**EXERCISE DATA**

- Opening Delimiter -

(** The loop of [drawLine] after [nx] steps along x and [ny] steps
    along y: it reaches the end point within [dx - nx + dy - ny] further
    iterations, drawing only inside the rectangle of the end points. *)
Lemma drawLine_loop_finishes (k : nat) :
  forall (fuel : nat) (nx ny : Z) (s : Surface.t) (C : Z -> Z -> Prop),
  (dx - nx) + (dy - ny) <= Z.of_nat k -> (k < fuel)%nat ->
  0 <= nx <= dx -> 0 <= ny <= dy ->
  painted s0 (fun _ _ => c) C s ->
  (forall cx cy, C cx cy -> between x0 x1 cx /\ between y0 y1 cy) ->
  (forall cx cy, C cx cy \/ ~ C cx cy) ->
  (nx = 0 /\ ny = 0) \/ C x0 y0 ->
  exists s' C',
    PixelSquare.drawLine_loop fuel (App.with_surface (Some s) a)
      (x0 + sx * nx) (y0 + sy * ny) ((1 + ny) * dx - (1 + nx) * dy)
      x1 y1 dx dy sx sy c
    = Ok (Some (App.with_surface (Some s') a))
    /\ painted s0 (fun _ _ => c) C' s'
    /\ (forall cx cy, C' cx cy -> between x0 x1 cx /\ between y0 y1 cy)
    /\ (forall cx cy, C' cx cy \/ ~ C' cx cy)
    /\ C' x0 y0 /\ C' x1 y1.
Proof.
  assert (Hb0 := proj1 (isInBounds_spec _ _ _) Hstart).
  assert (Hb1 := proj1 (isInBounds_spec _ _ _) Hend).
  assert (Hwmax : Surface.width s0 <= CInt.INT_MAX
                  /\ Surface.height s0 <= CInt.INT_MAX).
  { destruct Hwf0 as (Hw0 & Hh0 & Hlen0 & Hmax0).
    unfold CInt.INT_MAX in *. nia. }
  assert (Hbox : forall px py, between x0 x1 px -> between y0 y1 py ->
            (0 <= px < Surface.width s0 /\ 0 <= py < Surface.height s0)).
  { unfold between. lia. }
  clear Hwf0 Hstart Hend.
  induction k as [|k IH]; intros fuel nx ny s C Hk Hfuel Hnx Hny Hp HC HD Hfirst;
    (destruct fuel as [|fuel]; [lia|]); simpl.
  all: assert (Hbx : between x0 x1 (x0 + sx * nx))
         by (rewrite Hx1; apply between_step; assumption).
  all: assert (Hby : between y0 y1 (y0 + sy * ny))
         by (rewrite Hy1; apply between_step; assumption).
  all: assert (Hin : Surface.isInBounds s0 (x0 + sx * nx) (y0 + sy * ny) = true)
         by (apply isInBounds_spec, Hbox; assumption).
  all: destruct (painted_step a s0 s (fun _ _ => c) C _ _ Hin Hp)
         as (s1 & Hdraw & Hp1); rewrite Hdraw; simpl.
  all: assert (HC1 : forall cx cy,
                 C cx cy \/ cx = x0 + sx * nx /\ cy = y0 + sy * ny ->
                 between x0 x1 cx /\ between y0 y1 cy)
         by (intros cx cy [H | (-> & ->)]; [apply HC, H | tauto]).
  all: assert (HD1 : forall cx cy,
                 (C cx cy \/ cx = x0 + sx * nx /\ cy = y0 + sy * ny)
                 \/ ~ (C cx cy \/ cx = x0 + sx * nx /\ cy = y0 + sy * ny))
         by (intros cx cy; destruct (HD cx cy);
             destruct (Z.eq_dec cx (x0 + sx * nx));
             destruct (Z.eq_dec cy (y0 + sy * ny)); tauto).
  all: assert (Hfirst1 : C x0 y0 \/ x0 = x0 + sx * nx /\ y0 = y0 + sy * ny)
         by (destruct Hfirst as [(-> & ->) | H]; [right; lia | left; exact H]).
  - (* no iteration left to account for: this is the end point *)
    assert (nx = dx /\ ny = dy) as (-> & ->) by lia.
    rewrite <- Hx1, <- Hy1, !Z.eqb_refl. simpl.
    eexists s1, _. apply conj; [reflexivity|].
    refine (conj Hp1 (conj HC1 (conj HD1 (conj Hfirst1 _)))). right. lia.
  - destruct ((x0 + sx * nx =? x1) && (y0 + sy * ny =? y1)) eqn:Hat.
    + apply andb_true_iff in Hat as (Ex & Ey). apply Z.eqb_eq in Ex, Ey.
      eexists s1, _. apply conj; [reflexivity|].
      refine (conj Hp1 (conj HC1 (conj HD1 (conj Hfirst1 _)))). right. lia.
    + assert (Hnot : ~ (nx = dx /\ ny = dy)).
      { intros (-> & ->). rewrite <- Hx1, <- Hy1, !Z.eqb_refl in Hat.
        discriminate Hat. }
      pose proof (line_error_bound dx dy nx ny Hnx Hny) as (Herr & Hdxs & Hdys).
      pose proof (line_step_x dx dy nx ny Hnx Hny Hnot) as Hxs.
      pose proof (line_step_y dx dy nx ny Hnx Hny Hnot) as Hys.
      assert (Hring :
        (1 + (ny + 1)) * dx - (1 + (nx + 1)) * dy
          = (1 + ny) * dx - (1 + nx) * dy - dy + dx
        /\ (1 + ny) * dx - (1 + (nx + 1)) * dy
          = (1 + ny) * dx - (1 + nx) * dy - dy
        /\ (1 + (ny + 1)) * dx - (1 + nx) * dy
          = (1 + ny) * dx - (1 + nx) * dy + dx) by (repeat apply conj; ring).
      destruct Hring as (Rxy & Rx & Ry).
      set (err := (1 + ny) * dx - (1 + nx) * dy) in *.
      set (B := (dx + 1) * (dy + 1)) in *.
      unfold CInt.mul, Math.sub, CInt.add.
      rewrite (to_int_small (2 * err))
        by (unfold CInt.in_int, CInt.INT_MIN, CInt.INT_MAX in *; lia).
      rewrite (to_int_small (- dy))
        by (unfold CInt.in_int, CInt.INT_MIN, CInt.INT_MAX in *; lia).
      destruct (Z.ltb_spec (- dy) (2 * err)) as [Stepx | Stayx].
      * specialize (Hxs Stepx).
        assert (Hbx' : between x0 x1 (x0 + sx * (nx + 1)))
          by (rewrite Hx1; apply between_step; [assumption | lia]).
        replace (x0 + sx * nx + sx) with (x0 + sx * (nx + 1)) by ring.
        rewrite (to_int_small (err - dy))
          by (unfold CInt.in_int, CInt.INT_MIN, CInt.INT_MAX in *; lia).
        rewrite (to_int_small (x0 + sx * (nx + 1)))
          by (pose proof (Hbox _ _ Hbx' Hby);
              unfold CInt.in_int, CInt.INT_MIN, CInt.INT_MAX in *; lia).
        destruct (Z.ltb_spec (2 * err) dx) as [Stepy | Stayy].
        -- specialize (Hys Stepy).
           assert (Hby' : between y0 y1 (y0 + sy * (ny + 1)))
             by (rewrite Hy1; apply between_step; [assumption | lia]).
           replace (y0 + sy * ny + sy) with (y0 + sy * (ny + 1)) by ring.
           rewrite (to_int_small (err - dy + dx))
             by (unfold CInt.in_int, CInt.INT_MIN, CInt.INT_MAX in *; lia).
           rewrite (to_int_small (y0 + sy * (ny + 1)))
             by (pose proof (Hbox _ _ Hbx Hby');
                 unfold CInt.in_int, CInt.INT_MIN, CInt.INT_MAX in *; lia).
           rewrite <- Rxy.
           refine (IH fuel (nx + 1) (ny + 1) s1 _ _ _ _ _ Hp1 HC1 HD1 (or_intror Hfirst1));
             lia.
        -- rewrite <- Rx.
           refine (IH fuel (nx + 1) ny s1 _ _ _ _ _ Hp1 HC1 HD1 (or_intror Hfirst1));
             lia.
      * destruct (Z.ltb_spec (2 * err) dx) as [Stepy | Stayy]; [|lia].
        specialize (Hys Stepy).
        assert (Hby' : between y0 y1 (y0 + sy * (ny + 1)))
          by (rewrite Hy1; apply between_step; [assumption | lia]).
        replace (y0 + sy * ny + sy) with (y0 + sy * (ny + 1)) by ring.
        rewrite (to_int_small (err + dx))
          by (unfold CInt.in_int, CInt.INT_MIN, CInt.INT_MAX in *; lia).
        rewrite (to_int_small (y0 + sy * (ny + 1)))
          by (pose proof (Hbox _ _ Hbx Hby');
              unfold CInt.in_int, CInt.INT_MIN, CInt.INT_MAX in *; lia).
        rewrite <- Ry.
        refine (IH fuel nx (ny + 1) s1 _ _ _ _ _ Hp1 HC1 HD1 (or_intror Hfirst1));
             lia.
Qed.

- Closing Delimiter -

**DIRECTIONS**
I need each line of the entries that holds the string "Hbox" located and copied.

**RESPONSE AREA**
  assert (Hbox : forall px py, between x0 x1 px -> between y0 y1 py ->
         by (apply isInBounds_spec, Hbox; assumption).
          by (pose proof (Hbox _ _ Hbx' Hby);
             by (pose proof (Hbox _ _ Hbx Hby');
          by (pose proof (Hbox _ _ Hbx Hby');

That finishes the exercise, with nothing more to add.